Sade’s 1984 hit single ‘Smooth Operator’ was played at a polite volume before the press conference at Air New Zealand today where the company’s next chief executive, Christopher Luxon, was introduced to media.
And the importance of a smooth transition in the company’s leadership was quickly emphasised as company chair John Palmer introduced the new CEO.
Current chief executive Rob Fyfe steps down at the end of the year, and Mr Luxon was chosen to replace him after a worldwide search which ended with an internal promotion.
Both Mr Palmer and Mr Fyfe indicated this was the preferred option.
“One of my key goals was to see an internal candidate succeed me,” says Mr Fyfe.
Mr Luxon is currently group general manager international for the airline, a position he has held since joining Air New Zealand last May.
A New Zealander, born in Christchurch, he came to the company after a stint as president and chief executive of Unilever Canada.
Mr Palmer described Mr Luxon’s appointment as an “important day” for business in New Zealand and evidence of Air New Zealand’s ability to attract talent back from overseas.
He attributed part of the company’s attractiveness to its public-private structure.
“If you have any concerns about the mixed ownership model, then you should look to Air New Zealand,” says Mr Palmer.
“I think it would be fair to say that if this company was not a listed company we would not be attracting high class Kiwis in an international context to come back and work here.”
Mr Palmer has been a vocal supporter of the mixed-ownership model in the past, and in another of his roles as chairman of Solid Energy, called for a public offering for that state-owned enterprise back in 2010.
The Government, which currently owns three-quarters of Air New Zealand, has indicated that the airline is one of a number of assets which could be next in line for partial sell-offs after the state’s power companies.
But whatever the structure of the company he is to lead, it is not an easy ride that Mr Luxon has been brought back to New Zealand for.
Shares in Air New Zealand have declined 21 percent over the last 12 months and in February the company decided to cut 441 jobs after reduced profits.
Mr Fyfe was even asked for reassurance today that no more jobs would go.
“We don’t envisage further cuts,” he told media.
But Mr Luxon appeared unphased by talk of crisis within the airline industry, describing the sector as “highly addictive”.
He acknowledged that “maybe it’s an insane way to make money”, but most of the talk today from the company was about expected future growth.
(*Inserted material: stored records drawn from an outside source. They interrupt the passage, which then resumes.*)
(** The turn in which the typedef pass is first reached: with fuel 3 every
    pass before it returns, hence with any larger fuel too. *)
Lemma typedef_turn_times_out (n fuel : nat) :
  (3 <= fuel)%nat ->
  (run (engine rolling_digest unit (only typedef_a_a))
     (reduce_c_like_language_loop backtracking (S n) fuel None)
     (fresh rolling_digest typedef_a_a)).1 = Timeout.
Proof.
  intros Hfuel. cbn [reduce_c_like_language_loop].
  rewrite run_bind, run_self_current_id.
  rewrite bool_decide_eq_false_2 by done.
  pose proof (stuck_fresh rolling_digest) as Hst.
  eapply (times_out_after _ (remove_comments backtracking 3));
    [apply remove_comments_mono, Hfuel|vm_compute; reflexivity|done|clear Hst; intros Hst].
  eapply (times_out_after _ (normalize_whitespace backtracking 3));
    [apply normalize_whitespace_mono, Hfuel|vm_compute; reflexivity|done|clear Hst; intros Hst].
  eapply (times_out_after _ (delete_bracket_contents 3));
    [apply delete_bracket_contents_mono, Hfuel|vm_compute; reflexivity|done|clear Hst; intros Hst].
  eapply (times_out_after _ (reduce_by_delimiter 3 _));
    [apply reduce_by_delimiter_mono, Hfuel|vm_compute; reflexivity|done|clear Hst; intros Hst].
  eapply (times_out_after _ (reduce_by_delimiter 3 _));
    [apply reduce_by_delimiter_mono, Hfuel|vm_compute; reflexivity|done|clear Hst; intros Hst].
  eapply (times_out_after _ (pull_out_braces backtracking 3));
    [apply pull_out_braces_mono, Hfuel|vm_compute; reflexivity|done|clear Hst; intros Hst].
  eapply (times_out_after _ (debracket 3));
    [apply debracket_mono, Hfuel|vm_compute; reflexivity|done|clear Hst; intros Hst].
  eapply (times_out_after _ (kill_strings 3));
    [apply kill_strings_mono, Hfuel|vm_compute; reflexivity|done|clear Hst; intros Hst].
  eapply (times_out_after _ self_current);
    [apply approx_refl|vm_compute; reflexivity|done|clear Hst; intros Hst].
  eapply (times_out_after _ (attempt _));
    [apply approx_refl|vm_compute; reflexivity|done|clear Hst; intros Hst].
  apply run_bind_timeout.
  apply (attempt_typedef_substitutions_times_out rolling_digest backtracking);
    try (vm_compute; done).
  eexists. split; [vm_compute; reflexivity|]. split; reflexivity.
Qed.
(** C4, as the claim states it, fails: [Throttled(wait=1.4)] has
    [wait == 2], and its detail does not end in the singular
    ["in 2 second."]. *)
Lemma throttled_two_seconds_not_singular :
  exists e,
    Throttled.__init__ (Some (NFloat float_1_4)) ANone = Ok e
    /\ Throttled.wait e = Some 2
    /\ endswith (Throttled.detail e) "in 2 second." = false.
Proof. eexists. repeat split. Qed.

(** C4, amended: [Throttled(wait=1.4)] has [wait == 2] and a detail
    ending in the plural ["in 2 seconds."]; [Throttled(wait=30)] ends in
    ["in 30 seconds."]; [Throttled()] has no wait and the default
    message as its detail.  In general a wait is rounded up to the least
    integer not below it, the clause (singular only for a rounded wait
    of 1) is appended after a space when a wait is given, and nothing is
    appended when none is. *)
Theorem throttled_wait_clause :
  (exists e,
     Throttled.__init__ (Some (NFloat float_1_4)) ANone = Ok e
     /\ Throttled.wait e = Some 2
     /\ Throttled.detail e
        = "Request was throttled. Expected available in 2 seconds."
     /\ endswith (Throttled.detail e) "in 2 seconds." = true)
  /\ (exists e,
        Throttled.__init__ (Some (NInt 30)) ANone = Ok e
        /\ Throttled.wait e = Some 30
        /\ endswith (Throttled.detail e) "in 30 seconds." = true)
  /\ Throttled.__init__ None ANone
     = Ok {| Throttled.detail := "Request was throttled.";
             Throttled.wait := None |}
  /\ (forall w detail,
        Throttled.__init__ (Some w) detail
        = (n <- math_ceil w ;;
           Ok {| Throttled.detail :=
                   throttled_base detail ++ " " ++ wait_clause n;
                 Throttled.wait := Some n |}))
  /\ (forall detail,
        Throttled.__init__ None detail
        = Ok {| Throttled.detail := throttled_base detail;
                Throttled.wait := None |})
  /\ (forall z, math_ceil (NInt z) = Ok z)
  /\ (forall s m e,
        exists c,
          math_ceil (NFloat (S754_finite s m e)) = Ok c
          /\ is_ceiling (signed s m) e c).
Proof.
  split; [eexists; repeat split|].
  split; [eexists; repeat split|].
  split; [reflexivity|].
  split; [apply throttled_with_wait|].
  split; [apply throttled_without_wait|].
  split; [reflexivity|].
  intros s m e. eexists. split; [reflexivity|].
  apply ceil_scaled_is_ceiling.
Qed.

(** C9: with a wait that [math.ceil] rounds to [n] and an explicit
    detail that is not [None], the stored detail is the text of the
    explicit detail, a space, and the clause for [n]: the override
    replaces the default message only. *)
Theorem throttled_explicit_detail_keeps_clause (w : number) (n : Z)
  (detail : atom) :
  atom_is_None detail = false ->
  math_ceil w = Ok n ->
  Throttled.__init__ (Some w) detail
  = Ok {| Throttled.detail :=
            force_text detail ++ " Expected available in " ++ str_of_int n
            ++ (if n =? 1 then " second." else " seconds.");
          Throttled.wait := Some n |}.
Proof.
  intros Hd Hw. rewrite throttled_with_wait, Hw. unfold bind.
  unfold throttled_base, wait_clause. rewrite Hd. reflexivity.
Qed.

Lemma throttled_explicit_detail_keeps_clause_witness :
  atom_is_None (AStr "Slow down.") = false
  /\ math_ceil (NFloat float_1_4) = Ok 2
  /\ Throttled.__init__ (Some (NFloat float_1_4)) (AStr "Slow down.")
     = Ok {| Throttled.detail := "Slow down. Expected available in 2 seconds.";
             Throttled.wait := Some 2 |}.
Proof.
  split; [reflexivity|]. split; [reflexivity|].
  exact (throttled_explicit_detail_keeps_clause
           (NFloat float_1_4) 2 (AStr "Slow down.") eq_refl eq_refl).
Defined.

(** * Further properties of the module *)

(** ** What [dict(...)] builds *)

Section DictInvariant.
Context {V : Type}.
Implicit Types (d acc : list (atom * V)) (k : atom) (v : V).

Lemma dict_setitem_keys d k v :
  map fst (dict_setitem d k v)
  = if key_in k (map fst d) then map fst d else (map fst d ++ [k])%list.
Proof.
  induction d as [|[k' v'] d IH]; simpl; trivial.
  rewrite (key_eqb_sym k k').
  destruct (key_eqb k' k); simpl; trivial.
  rewrite IH. fold (key_in k (map fst d)).
  now destruct (key_in k (map fst d)).
Qed.

Lemma keys_unique_snoc (ks : list atom) k :
  keys_unique ks = true -> key_in k ks = false ->
  keys_unique (ks ++ [k]) = true.
Proof.
  induction ks as [|x ks IH]; simpl; intros Hu Hk; trivial.
  apply andb_true_iff in Hu as [Hx Hu].
  apply orb_false_elim in Hk as [Hkx Hk].
  rewrite IH by trivial. rewrite andb_true_r.
  unfold key_in in *. rewrite existsb_app. simpl.
  rewrite (key_eqb_sym x k), Hkx.
  apply negb_true_iff in Hx. now rewrite Hx.
Qed.

Lemma dict_setitem_unique d k v :
  keys_unique (map fst d) = true ->
  keys_unique (map fst (dict_setitem d k v)) = true.
Proof.
  intros Hu. rewrite dict_setitem_keys.
  destruct (key_in k (map fst d)) eqn:Hk; trivial.
  now apply keys_unique_snoc.
Qed.

Lemma dict_onto_unique (l : list (atom * V)) acc :
  keys_unique (map fst acc) = true ->
  keys_unique
    (map fst (fold_left (fun d kv => dict_setitem d (fst kv) (snd kv)) l acc))
  = true.
Proof.
  revert acc. induction l as [|[k v] l IH]; simpl; intros acc Hu; trivial.
  apply IH. now apply dict_setitem_unique.
Qed.

(** Whatever the pairs, the dict built from them has no two equal keys. *)
Lemma dict_unique (l : list (atom * V)) :
  keys_unique (map fst (dict l)) = true.
Proof. now apply dict_onto_unique. Qed.

Lemma dict_setitem_value d k v (x : atom * V) :
  In x (dict_setitem d k v) -> snd x = v \/ In x d.
Proof.
  induction d as [|[k' v'] d IH]; simpl.
  - intros [<-|[]]. now left.
  - destruct (key_eqb k' k); simpl.
    + intros [<-|H]; auto.
    + intros [<-|H]; auto. destruct (IH H); auto.
Qed.

Lemma dict_onto_value (l : list (atom * V)) acc (x : atom * V) :
  In x (fold_left (fun d kv => dict_setitem d (fst kv) (snd kv)) l acc) ->
  In x acc \/ exists y, In y l /\ snd x = snd y.
Proof.
  revert acc. induction l as [|y l IH]; simpl; intros acc H; auto.
  destruct (IH _ H) as [Hs|[z [Hz E]]].
  - destruct (dict_setitem_value _ _ _ _ Hs) as [E|Hacc]; auto.
    right. exists y. auto.
  - right. exists z. auto.
Qed.

(** Every value of the dict built from some pairs is the value of one
    of the pairs. *)
Lemma dict_value (l : list (atom * V)) (x : atom * V) :
  In x (dict l) -> exists y, In y l /\ snd x = snd y.
Proof.
  intros H. destruct (dict_onto_value l [] x H) as [[]|Hy]. exact Hy.
Qed.
End DictInvariant.

(** ** The normal form *)

(** The three facts about a normalised value, proved together: it is
    well formed, its leaves are plain strings, and normalising it again
    changes nothing. *)
Lemma force_text_recursive_normal (v : pyval) :
  wf (_force_text_recursive v) = true
  /\ all_text (_force_text_recursive v) = true
  /\ _force_text_recursive (_force_text_recursive v) = _force_text_recursive v.
Proof.
  induction v as [a|l IH|l IH|d IH] using pyval_forall_ind.
  - repeat split.
  - simpl. rewrite !forallb_forall, map_map. rewrite Forall_forall in IH.
    split; [|split].
    + intros y Hy. apply in_map_iff in Hy as [x [<- Hx]]. now apply IH.
    + intros y Hy. apply in_map_iff in Hy as [x [<- Hx]]. now apply IH.
    + f_equal. apply map_ext_in. intros x Hx. now apply IH.
  - simpl. rewrite !forallb_forall, map_map. rewrite Forall_forall in IH.
    split; [|split].
    + intros y Hy. apply in_map_iff in Hy as [x [<- Hx]]. now apply IH.
    + intros y Hy. apply in_map_iff in Hy as [x [<- Hx]]. now apply IH.
    + f_equal. apply map_ext_in. intros x Hx. now apply IH.
  - rewrite Forall_forall in IH.
    assert (Hfrom : forall y,
               In y (dict (map (fun kv => (fst kv, _force_text_recursive (snd kv))) d)) ->
               exists x, In x d /\ snd y = _force_text_recursive (snd x)).
    { intros y Hy. apply dict_value in Hy as [z [Hz E]].
      apply in_map_iff in Hz as [x [<- Hx]]. now exists x. }
    split; [|split].
    + simpl. rewrite dict_unique. simpl. apply forallb_forall.
      intros y Hy. destruct (Hfrom y Hy) as [x [Hx E]]. rewrite E.
      now apply IH.
    + simpl. apply forallb_forall.
      intros y Hy. destruct (Hfrom y Hy) as [x [Hx E]]. rewrite E.
      now apply IH.
    + change (_force_text_recursive (VDict d))
        with (VDict (dict (map (fun kv => (fst kv, _force_text_recursive (snd kv))) d))).
      rewrite force_text_recursive_dict by apply dict_unique.
      f_equal. rewrite <- (map_id (dict _)) at 2.
      apply map_ext_in. intros y Hy.
      destruct (Hfrom y Hy) as [x [Hx E]]. rewrite E.
      destruct (IH x Hx) as [_ [_ ->]]. rewrite <- E. now destruct y.
Qed.

Lemma force_text_recursive_idempotent_aux (v : pyval) :
  _force_text_recursive (_force_text_recursive v) = _force_text_recursive v.
Proof. apply force_text_recursive_normal. Qed.

(** X1: whatever the input, the normalised value holds no deferred
    text, [None] or number at any depth: every leaf is a plain string,
    and every dict in it has pairwise different keys. *)
Theorem force_text_recursive_plain_text (v : pyval) :
  all_text (_force_text_recursive v) = true
  /\ wf (_force_text_recursive v) = true.
Proof. destruct (force_text_recursive_normal v) as [Hw [Ht _]]. now split. Qed.
Lemma trim_parts s : exists p q, s = p ++ trim s ++ q.
Proof.
  destruct (trimStart_suffix s) as [p Hp].
  destruct (trimStart_suffix (rev (trimStart s))) as [q Hq].
  exists p, (rev q). unfold trim, trimEnd. rewrite <- rev_app_distr, <- Hq.
  by rewrite rev_involutive.
Qed.

Lemma forallb_trim f s : forallb f s = true -> forallb f (trim s) = true.
Proof.
  destruct (trim_parts s) as (p & q & Hs). rewrite Hs at 1.
  rewrite !forallb_app. by intros [_ [? _]%andb_prop]%andb_prop.
Qed.

Lemma forallb_drop {A} (f : A -> bool) n l :
  forallb f l = true -> forallb f (drop n l) = true.
Proof.
  rewrite <- (take_drop n l) at 1. rewrite forallb_app.
  by intros [_ ?]%andb_prop.
Qed.

Lemma split_lines_length s :
  length (split_lines s) = S (count_occ N.eq_dec s 10%N).
Proof.
  induction s as [|c s IH]; [done|]. cbn [split_lines].
  destruct (N.eqb_spec c 10) as [->|Hne].
  - cbn [length]. rewrite IH. by rewrite count_occ_cons_eq.
  - rewrite count_occ_cons_neq by done. rewrite <- IH.
    by destruct (split_lines s).
Qed.

Lemma split_lines_trim_length s :
  length (split_lines (trim s)) <= length (split_lines s).
Proof.
  rewrite !split_lines_length. destruct (trim_parts s) as (p & q & Hs).
  rewrite Hs at 2. rewrite !count_occ_app. lia.
Qed.

Lemma split_lines_dot s :
  forallb tame s = true ->
  Forall (fun l => forallb isDot l = true) (split_lines s).
Proof.
  induction s as [|c s IH]; [by repeat constructor|].
  cbn [forallb split_lines]. intros [Hc Hs]%andb_prop. specialize (IH Hs).
  destruct (N.eqb_spec c 10) as [->|Hne].
  - by constructor.
  - assert (isDot c = true) as Hdot.
    { unfold tame in Hc. apply orb_prop in Hc as [Hc|Hc]; [done|].
      by apply N.eqb_eq in Hc. }
    destruct (split_lines s) as [|l ls].
    { constructor; [|done]. cbn. by rewrite Hdot. }
    inversion IH as [|? ? Hl Hls]; subst. constructor; [|done].
    cbn [forallb]. by rewrite Hl, Hdot.
Qed.

Lemma isDot_tame l : forallb isDot l = true -> forallb tame l = true.
Proof.
  induction l as [|c l IH]; [done|]. cbn [forallb].
  intros [Hc Hl]%andb_prop. rewrite IH by done. unfold tame. by rewrite Hc.
Qed.

Lemma isDot_no_newline l :
  forallb isDot l = true -> count_occ N.eq_dec l 10%N = 0.
Proof.
  induction l as [|c l IH]; [done|]. cbn [forallb].
  intros [Hc Hl]%andb_prop. rewrite count_occ_cons_neq; [by apply IH|].
  by intros ->.
Qed.

Lemma join_lines_cons l ls :
  ls ≠ [] -> join_lines (l :: ls) = l ++ 10%N :: join_lines ls.
Proof. by destruct ls. Qed.

Lemma join_lines_tame ls :
  Forall (fun l => forallb isDot l = true) ls ->
  forallb tame (join_lines ls) = true
  /\ count_occ N.eq_dec (join_lines ls) 10%N = length ls - 1.
Proof.
  induction 1 as [|l ls Hl _ [IH1 IH2]]; [done|].
  destruct ls as [|l' ls'].
  { cbn. split; [by apply isDot_tame | by apply isDot_no_newline]. }
  rewrite join_lines_cons by done. split.
  - rewrite forallb_app. cbn [forallb]. by rewrite isDot_tame, IH1.
  - rewrite count_occ_app, count_occ_cons_eq by done.
    rewrite IH2, isDot_no_newline by done. cbn [length]. lia.
Qed.

Lemma consumed_lines_Forall (P : jsstring -> Prop) rest :
  Forall P rest -> Forall P (consumed_lines rest).
Proof.
  induction 1 as [|l rest Hl _ IH]; [constructor|]. cbn [consumed_lines].
  destruct (quoted l); by constructor.
Qed.

Lemma consumed_lines_length rest :
  length (consumed_lines rest) <= length rest.
Proof.
  induction rest as [|l rest IH]; [done|]. cbn [consumed_lines].
  destruct (quoted l); cbn [length]; lia.
Qed.

Lemma blockquote_content_dot consumed :
  Forall (fun l => forallb isDot l = true) consumed ->
  Forall (fun l => forallb isDot l = true) (blockquote_content consumed).
Proof.
  induction 1 as [|l consumed Hl _ IH]; [constructor|].
  change (l :: consumed) with ([l] ++ consumed).
  rewrite blockquote_content_app. apply Forall_app. split; [|done].
  unfold blockquote_content. rewrite filter_cons, filter_nil.
  destruct (decide _); cbn [map]; constructor; [|done].
  apply forallb_trim. unfold slice_from. by apply forallb_drop.
Qed.

Lemma blockquote_content_length consumed :
  length (blockquote_content consumed) <= length consumed.
Proof.
  unfold blockquote_content. rewrite length_map. apply length_filter.
Qed.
“We’ve articulated our goal, which is really about improving the profitability of the business by 110 million by 2015,” says Mr Luxon.
He says Air New Zealand is an “awesome” company with an impressive history of profit.
“For an airline to make profits for 10 years in a row is no mean feat,” he says.
“I think we are uniquely positioned where we sit in the world to capitalise on more growth in this industry.
“When you think about rapid increases in middle class populations across the globe, I mean that’s only good for Air New Zealand.”
Mr Luxon is due to take over from Mr Fyfe at the end of December. Mr Fyfe says he has had a few job offers already, but will wait until the end of the year to contemplate his next move.